Irritable bowel syndrome (IBS) is a chronic functional gastrointestinal disorder that afflicts 10%–25% of the population in developed countries. Human ingestion of aluminum has increased in these countries as a result of its use as a food additive and unintended exposures because of groundwater contamination. Mimicking estimated average human ingestion of aluminum via administering it orally to rats increases their perception of visceral pain. These results suggest a possible role for increased exposure to aluminum in driving the post-mid-20th-century increased incidence of IBS.

Symptoms of IBS vary between patients but include diarrhea, constipation, and visceral pain. Despite histologically normal intestinal biopsy specimens, biological signatures of IBS include alterations in intestinal gene expression, increased gut permeability, and changes in gut microbiota composition. Thus, although the cause(s) of IBS are not defined, these and other data highlight the enormous breadth of factors that might play a role in this disorder. Similar alterations also are associated with inflammatory bowel disease (IBD), although the magnitude of changes is typically greater in IBD. Nevertheless, these data suggest that IBS and IBD may share triggers and pathogenetic mechanisms. That prevalence of both IBS and IBD have shown marked increases in incidence, roughly paralleling the modernization of society that accelerated in the mid-20th century, raising the possibility that environmental factors associated with human activity may be a driver of both diseases. A study by Esquerre et al in this issue of Cellular and Molecular Gastroenterology and Hepatology suggests that aluminum may be one such trigger.

Although human beings have always had some degree of exposure to aluminum, the most abundant metal on earth, industrialization has increased the magnitude of exposure owing to the use of aluminum salts as stabilizers in processed foods and the concentration of ground water aluminum in agricultural products. This has led to the hypothesis that aluminum may contribute to intestinal disease. Consistent with this, aluminum has been shown to exacerbate experimental IBD in mice. Esquerre et al now have shown that aluminum ingestion can augment visceral pain perception in rats, suggesting it also might play a role in IBS.

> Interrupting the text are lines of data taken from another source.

Section dumps.
Context (isep ksep : string) (Hi : isep = ", " \/ isep = ",") (Hk : ksep = ": " \/ ksep = ":").
Local Abbreviation dump := (dumps_with isep ksep).

(** The first character of a value. *)
Lemma dump_head j : json_ok j ->
  exists c s, dump j = String c s /\ is_json_space c = false /\ c <> "]"%char /\ c <> "}"%char.
Proof.
  assert (forall u n r, signed u = Some (n, r) ->
    exists c s, u = String c s /\ is_json_space c = false /\ c <> "]"%char /\ c <> "}"%char) as Hn.
  { intros u n r H. destruct u as [|c s]; [done|]. exists c, s. cbn [signed natural] in H.
    destruct (Ascii.eqb c "-") eqn:E; [apply Ascii.eqb_eq in E as ->; done|].
    destruct (Ascii.eqb c "0") eqn:E0; [apply Ascii.eqb_eq in E0 as ->; done|].
    destruct (is_digit c) eqn:Ed; [|done].
    destruct c as [[] [] [] [] [] [] [] []]; try discriminate Ed; done. }
  intros Hok. destruct j as [|[]|n|t|s|l|fs]; [..|].
  all: try (eexists _, _; split; [reflexivity|done]).
  - apply (Hn _ n ""). rewrite <- (string_app_nil (dump _)). by apply (signed_pretty n "").
  - apply float_text_cases in Hok as [->|[->|[->|H]]]; try (eexists _, _; split; [reflexivity|done]).
    unfold number in H. destruct (signed t) as [[n r]|] eqn:E; [|done]. by eapply Hn.
Qed.

Lemma value_space n s : value n (String " " s) = value n s.
Proof. by destruct n. Qed.
Lemma items_space n s : items n (String " " s) = items n s.
Proof. destruct n as [|n]; [done|]. cbn [items]. by rewrite value_space. Qed.
Lemma members_space n s d : members n (String " " s) d = members n s d.
Proof. by destruct n. Qed.

Lemma dict_set_new k v d : k ∉ fst <$> d -> dict_set k v d = d ++ [(k, v)].
Proof.
  induction d as [|[k' v'] d IH]; intros H; [done|]. csimpl in H. apply not_elem_of_cons in H as [H1 H2].
  cbn [dict_set]. replace (String.eqb k' k) with false by (symmetry; by apply String.eqb_neq). by rewrite IH.
Qed.

Definition reads (j : Json) : Prop := forall fuel rest, (weight j <= fuel)%nat -> num_end rest ->
  value fuel (dump j +:+ rest) = Some (j, rest).

(** The items after the first bracket. *)
Lemma items_dump x l rest fuel :
  Forall reads (x :: l) -> (list_sum (map (fun x => S (weight x)) (x :: l)) <= fuel)%nat ->
  items fuel (join isep (map dump (x :: l)) +:+ String "]" rest) = Some (x :: l, rest).
Proof.
  revert x fuel. induction l as [|y l IH]; intros x fuel [Hx Hl]%Forall_cons Hw.
  - simpl in Hw. destruct fuel as [|fuel]; [lia|]. unfold join. cbn [map String.concat items].
    rewrite Hx by (done || lia). done.
  - destruct fuel as [|fuel]; [simpl in Hw; lia|].
    assert (join isep (map dump (x :: y :: l)) +:+ String "]" rest =
            dump x +:+ (isep +:+ (join isep (map dump (y :: l)) +:+ String "]" rest))) as ->.
    { unfold join. cbn [map String.concat]. by rewrite !string_app_assoc. }
    cbn [items]. rewrite Hx; [|simpl in Hw; lia|by destruct Hi as [->| ->]].
    cbn [mbind option_bind]. assert (list_sum (map (fun x => S (weight x)) (y :: l)) <= fuel)%nat as Hw' by (simpl in *; lia).
    specialize (IH y fuel Hl Hw'). cbv zeta in IH. revert IH. generalize (join isep (map dump (y :: l)) +:+ String "]" rest).
    intros t IH. destruct Hi as [-> | ->]; [change (", " +:+ t) with (String "," (String " " t))|change ("," +:+ t) with (String "," t)];
      cbn [skip_ws expect]; change (is_json_space ",") with false; cbn [expect];
      rewrite Ascii.eqb_refl; [rewrite items_space|]; by rewrite IH.
Qed.

Lemma members_dump k x fs rest fuel d :
  Forall (fun p => utf8_valid (fst p) = true /\ reads (snd p)) ((k, x) :: fs) ->
  NoDup (fst <$> d ++ (k, x) :: fs) ->
  (list_sum (map (fun '(_, x) => S (weight x)) ((k, x) :: fs)) <= fuel)%nat ->
  members fuel (join isep (map (fun '(k, v) => quote k +:+ ksep +:+ dump v) ((k, x) :: fs)) +:+ String "}" rest) d =
  Some (d ++ (k, x) :: fs, rest).
Proof.
  revert k x fuel d. induction fs as [|[k' x'] fs IH]; intros k x fuel d [[Hu Hx] Hl]%Forall_cons Hd Hw;
    (destruct fuel as [|fuel]; [simpl in Hw; lia|]); cbn [fst snd] in Hu, Hx.
  all: assert (k ∉ fst <$> d) as Hk' by
    (rewrite fmap_app in Hd; apply NoDup_app in Hd as (_ & Hd & _); intros Hin; apply (Hd k Hin); left).
  all: assert (forall t, members (S fuel) ((quote k +:+ ksep +:+ dump x) +:+ t) d =
    ('(v, r2) ← value fuel (dump x +:+ t);
      match expect "," (skip_ws r2) with
      | Some r3 => members fuel r3 (dict_set k v d)
      | None => r3 ← expect "}" (skip_ws r2); Some (dict_set k v d, r3)
      end)) as Hstep.
  1,3: intros t; rewrite <- !string_app_assoc, quote_app; cbn [members skip_ws expect];
       change (is_json_space DQ) with false; cbn [expect]; rewrite Ascii.eqb_refl; cbn [mbind option_bind];
       rewrite (str_body_quote k) by done; cbn [mbind option_bind];
       destruct Hk as [-> | ->]; simpl; [|done]; apply (f_equal (fun o => o ≫= _)), value_space.
  - unfold join. cbn [map String.concat]. rewrite Hstep, Hx by (done || (simpl in Hw; lia)).
    cbn [mbind option_bind]. simpl. by rewrite dict_set_new.
  - assert (join isep (map (fun '(k, v) => quote k +:+ ksep +:+ dump v) ((k, x) :: (k', x') :: fs)) +:+ String "}" rest =
            (quote k +:+ ksep +:+ dump x) +:+ (isep +:+ (join isep (map (fun '(k, v) => quote k +:+ ksep +:+ dump v) ((k', x') :: fs)) +:+ String "}" rest))) as ->.
    { unfold join. cbn [map String.concat]. by rewrite !string_app_assoc. }
    rewrite Hstep, Hx; [|simpl in Hw; lia|by destruct Hi as [->| ->]]. cbn [mbind option_bind].
    rewrite dict_set_new by done.
    assert (list_sum (map (fun '(_, x) => S (weight x)) ((k', x') :: fs)) <= fuel)%nat as Hw' by (simpl in *; lia).
    specialize (IH k' x' fuel (d ++ [(k, x)]) Hl). rewrite <- app_assoc in IH. specialize (IH Hd Hw'). revert IH.
    generalize (join isep (map (fun '(k, v) => quote k +:+ ksep +:+ dump v) ((k', x') :: fs)) +:+ String "}" rest).
    intros t IH. destruct Hi as [-> | ->]; [change (", " +:+ t) with (String "," (String " " t))|change ("," +:+ t) with (String "," t)];
      cbn [skip_ws expect]; change (is_json_space ",") with false; cbn [expect];
      rewrite Ascii.eqb_refl; [rewrite members_space|]; by rewrite IH.
Qed.

Lemma value_dump j : json_ok j -> reads j.
Proof.
  induction j as [|[]|n|t|s|l IH|fs IH] using Json_ind'; intros Hok fuel rest Hw Hr;
    (destruct fuel as [|fuel]; [simpl in Hw; lia|]); try done.
  - destruct (dump_head (JNum n) I) as (c & t & Hd & Hs & _). pose proof (number_pretty n rest Hr) as Hn.
    cbn [dumps_with] in *. rewrite Hd in *. rewrite app_cons in *. cbn [value]. rewrite skip_ws_nonspace by done.
    assert (Ascii.eqb c "-" || is_digit c = true) as Hc by (by eapply number_head).
    destruct c as [[] [] [] [] [] [] [] []]; try discriminate Hc; cbn [Ascii.eqb Bool.eqb];
      by rewrite Hn.
  - destruct (float_text_cases _ Hok) as [->|[->|[->|H]]]; [done..|].
    destruct (dump_head (JFloat t) Hok) as (c & u & Hd & Hs & _). pose proof (number_more _ rest _ _ Hr H) as Hn.
    cbn [dumps_with] in *. rewrite Hd in *. rewrite app_cons in *. cbn [value]. rewrite skip_ws_nonspace by done.
    assert (Ascii.eqb c "-" || is_digit c = true) as Hc by (by eapply number_head).
    destruct c as [[] [] [] [] [] [] [] []]; try discriminate Hc; cbn [Ascii.eqb Bool.eqb];
      by rewrite Hn.
  - cbn [dumps_with]. rewrite quote_app. cbn [value].
    rewrite skip_ws_nonspace, Ascii.eqb_refl by done. by rewrite (str_body_quote s) by done.
  - cbn [dumps_with]. rewrite <- !string_app_assoc, !app_single. cbn [value].
    rewrite skip_ws_nonspace by done. cbn [Ascii.eqb]. change (Ascii.eqb "[" DQ) with false. cbn [Ascii.eqb Bool.eqb].
    destruct l as [|x l]; [done|].
    assert (Forall reads (x :: l)) as HF.
    { apply json_ok_list in Hok. rewrite Forall_forall in *. eauto. }
    destruct (dump_head x) as (c & t & Hd & Hs & Hc & _); [apply json_ok_list, Forall_cons in Hok; apply Hok|].
    rewrite (items_dump x l rest fuel HF) by (simpl in *; lia).
    assert (expect "]" (skip_ws (join isep (map dump (x :: l)) +:+ String "]" rest)) = None) as ->; [|done].
    assert (exists u, join isep (map dump (x :: l)) = String c u) as [u ->].
    { unfold join. cbn [map String.concat]. rewrite Hd. destruct (map dump l); eexists; [done|]. by rewrite app_cons. }
    rewrite app_cons, skip_ws_nonspace by done. simpl. by replace (Ascii.eqb c "]") with false by (symmetry; by apply Ascii.eqb_neq).
  - cbn [dumps_with]. rewrite <- !string_app_assoc, !app_single. cbn [value].
    rewrite skip_ws_nonspace by done. change (Ascii.eqb "{" DQ) with false. cbn [Ascii.eqb Bool.eqb].
    destruct fs as [|[k x] fs]; [done|]. apply json_ok_obj in Hok as [Hnd Hok].
    assert (Forall (fun p => utf8_valid (fst p) = true /\ reads (snd p)) ((k, x) :: fs)) as HF.
    { rewrite Forall_forall in *. intros p Hp. destruct (Hok p Hp). split; [done|]. by apply IH. }
    rewrite (members_dump k x fs rest fuel [] HF) by (done || (simpl in *; lia)).
    assert (expect "}" (skip_ws (join isep (map (fun '(k, v) => quote k +:+ ksep +:+ dump v) ((k, x) :: fs)) +:+ String "}" rest)) = None) as ->; [|done].
    unfold join. cbn [map String.concat]. destruct (map _ fs); unfold quote; by rewrite !app_cons.
Qed.

Lemma join_length l : (list_sum (map String.length l) + (length l - 1) <= String.length (join isep l))%nat.
Proof.
  unfold join. induction l as [|x l IH]; [done|]. destruct l as [|y l]; [simpl in *; lia|].
  cbn [String.concat] in *. rewrite !string_length_app.
  assert (1 <= String.length isep)%nat by (destruct Hi as [-> | ->]; simpl; lia). simpl in *. lia.
Qed.

Lemma weight_length j : json_ok j -> (weight j <= 2 * String.length (dump j))%nat.
Proof.
  induction j as [|b|n|u|t|l IH|fs IH] using Json_ind'; intros Hok;
    try (destruct (dump_head _ Hok) as (c & s & -> & _); simpl; lia).
  1: apply json_ok_list in Hok. 2: apply json_ok_obj in Hok as [_ Hok].
  all: cbn [weight dumps_with]; rewrite !string_length_app; cbn [String.length].
  - pose proof (join_length (map dump l)) as Hj. rewrite length_map in Hj.
    assert (list_sum (map (fun x => S (weight x)) l) <= length l + 2 * list_sum (map String.length (map dump l)))%nat; [|lia].
    clear Hj. induction IH as [|x l Hx _ IH]; [done|]. apply Forall_cons in Hok as [H1 H2].
    specialize (Hx H1). specialize (IH H2). simpl in *; lia.
  - pose proof (join_length (map (fun '(k, v) => quote k +:+ ksep +:+ dump v) fs)) as Hj. rewrite length_map in Hj.
    assert (list_sum (map (fun '(_, x) => S (weight x)) fs) <= length fs + 2 * list_sum (map String.length
      (map (fun '(k, v) => quote k +:+ ksep +:+ dump v) fs)))%nat; [|lia].
    clear Hj. induction IH as [|[k x] fs Hx _ IH]; [done|]. apply Forall_cons in Hok as [[_ H1] H2].
    specialize (Hx H1). specialize (IH H2). simpl in *. rewrite !string_length_app. lia.
Qed.

Lemma loads_dumps_with j : json_ok j -> loads (dump j) = Some j.
Proof.
  intros Hj. unfold loads. pose proof (weight_length j Hj) as Hw.
  pose proof (value_dump j Hj (S (2 * String.length (dump j))) "" ltac:(lia) I) as Hv.
  rewrite string_app_nil in Hv. by rewrite Hv.
Qed.
End dumps.

Lemma loads_dumps j : json_ok j -> loads (dumps j) = Some j.
Proof. intros Hj. apply loads_dumps_with; auto. Qed.

Lemma loads_dumps_compact j : json_ok j -> loads (dumps_compact j) = Some j.
Proof. intros Hj. apply loads_dumps_with; auto. Qed.

(** ** No control character in a JSON text *)

Definition printable (c : ascii) : bool := 32 <=? byte_of c.
Local Abbreviation clean s := (all_chars printable s = true).

Lemma all_chars_app P s t : all_chars P (s +:+ t) = all_chars P s && all_chars P t.
Proof. induction s as [|c s IH]; [done|]. rewrite app_cons. cbn. by rewrite IH, andb_assoc. Qed.

Lemma hex_digit_printable v : 0 <= v < 16 -> printable (hex_digit v) = true.
Proof.
  intros H. assert (v ∈ seqZ 0 16) as Hv by (apply elem_of_seqZ; lia). clear H.
  cbv in Hv. repeat (apply elem_of_cons in Hv as [->|Hv]; [done|]). by apply elem_of_nil in Hv.
Qed.

Lemma hex4_clean n s : clean s -> clean (hex4_cons n s).
Proof.
  intros Hs. unfold hex4_cons. cbn [all_chars]. rewrite !hex_digit_printable by (apply Z.mod_pos_bound; lia). exact Hs.
Qed.

Lemma escape_clean n s : clean s -> clean (escape_cons n s).
Proof. intros Hs. unfold escape_cons. case_match; auto using hex4_clean. Qed.

Lemma ascii_clean c s : clean s -> clean (ascii_cons c s).
Proof.
  intros Hs. assert (forall e, printable e = true -> clean (String e s)) as He.
  { intros e Hc. cbn [all_chars]. by rewrite Hc, Hs. }
  assert (forall e, clean (String e s) -> clean (String BSL (String e s))) as Hb by done.
  unfold ascii_cons. cbv zeta. repeat (case_match; [first [by apply hex4_clean | by apply Hb, He]|]).
  apply He. unfold printable. lia.
Qed.

Lemma quote_body_clean s : utf8_valid s = true -> clean (quote_body s).
Proof.
  remember (String.length s) as n eqn:Hn. revert s Hn. induction n as [n IH] using lt_wf_ind. intros s -> Hs.
  destruct s as [|c s1]; [done|]. cbn [utf8_valid quote_body] in *.
  destruct (byte_of c <? 128) eqn:Eb; [apply ascii_clean, (IH (String.length s1)); [simpl; lia|done|done]|].
  destruct s1 as [|c1 s2]; [done|].
  destruct (byte_of c <? 224) eqn:E2.
  { destruct ((194 <=? byte_of c) && (byte_of c <=? 223)) eqn:E3.
    - apply andb_prop in Hs as [_ Hs]. apply escape_clean, (IH (String.length s2)); [simpl; lia|done|done].
    - destruct s2 as [|c2 s3]; [done|].
      replace (byte_of c =? 224) with false in Hs by lia. replace (byte_of c =? 237) with false in Hs by lia.
      replace ((225 <=? byte_of c) && (byte_of c <=? 239)) with false in Hs by lia. destruct s3; [done|].
      replace (byte_of c =? 240) with false in Hs by lia. replace (byte_of c =? 244) with false in Hs by lia.
      by replace ((241 <=? byte_of c) && (byte_of c <=? 243)) with false in Hs by lia. }
  replace ((194 <=? byte_of c) && (byte_of c <=? 223)) with false in Hs by lia.
  destruct s2 as [|c2 s3]; [done|]. destruct (byte_of c <? 240) eqn:E3.
  - apply escape_clean, (IH (String.length s3)); [simpl; lia|done|].
    replace ((225 <=? byte_of c) && (byte_of c <=? 239)) with (negb (byte_of c =? 224)) in Hs by lia.
    by destruct (byte_of c =? 224), (byte_of c =? 237); cbn in Hs; repeat (apply andb_prop in Hs as [_ Hs]).
  - replace (byte_of c =? 224) with false in Hs by lia. replace (byte_of c =? 237) with false in Hs by lia.
    replace ((225 <=? byte_of c) && (byte_of c <=? 239)) with false in Hs by lia. destruct s3 as [|c3 s4]; [done|].
    apply escape_clean, (IH (String.length s4)); [simpl; lia|done|].
    destruct (byte_of c =? 240), ((241 <=? byte_of c) && (byte_of c <=? 243)), (byte_of c =? 244); cbn in Hs;
      by repeat (apply andb_prop in Hs as [_ Hs]).
Qed.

No animal models perfectly recapitulate IBS. Nevertheless, sensitivity to visceral pain has become a commonly used proxy for IBS development. Esquerre et al assessed the impact of aluminum ingestion on the threshold pressure needed to induce visceral pain, as shown by abdominal contraction in rats. They observed that as little as 1 week of aluminum ingestion at doses thought to mimic typical exposure of human beings to aluminum in developed countries resulted in significant decreases in threshold pressures needed to induce visceral pain. The reduced pain thresholds persisted as long as aluminum exposure continued, but faded when exposure was discontinued. These rats were hypersensitive to aluminum upon re-exposure. Further analyses indicated intertwined roles for mast cells and protease-activated receptors in aluminum-induced sensitization to visceral pain.

Although the observations by Esquerre at al support the plausibility that aluminum ingestion might contribute to the incidence of IBS, determining the extent to which it might actually be doing so remains an important challenge. Their hypothesis predicts that individuals exposed to high levels of aluminum would have increased the incidence of IBS and that IBS incidence might vary regionally in accordance with aluminum ingestion. Unfortunately, only broad societal estimates of aluminum exposure are available, and aluminum levels are difficult to measure in individuals. One also might question the relevance of this rat model because human and rodent sensitivity to toxins can vary markedly, thereby making it difficult to estimate human risk based on rodent studies. Another limitation of the current study was that constipation and diarrhea were not present in the model used. Nevertheless, it is interesting to note that sensitivity to aluminum was greater in female rats, relative to male rats, mirroring the gender bias of human IBS. Overall, this work, along with previous studies, suggests that aluminum ingestion may contribute to modern diseases of the gastrointestinal tract, including IBS, and, consequently, that human aluminum ingestion deserves careful scrutiny.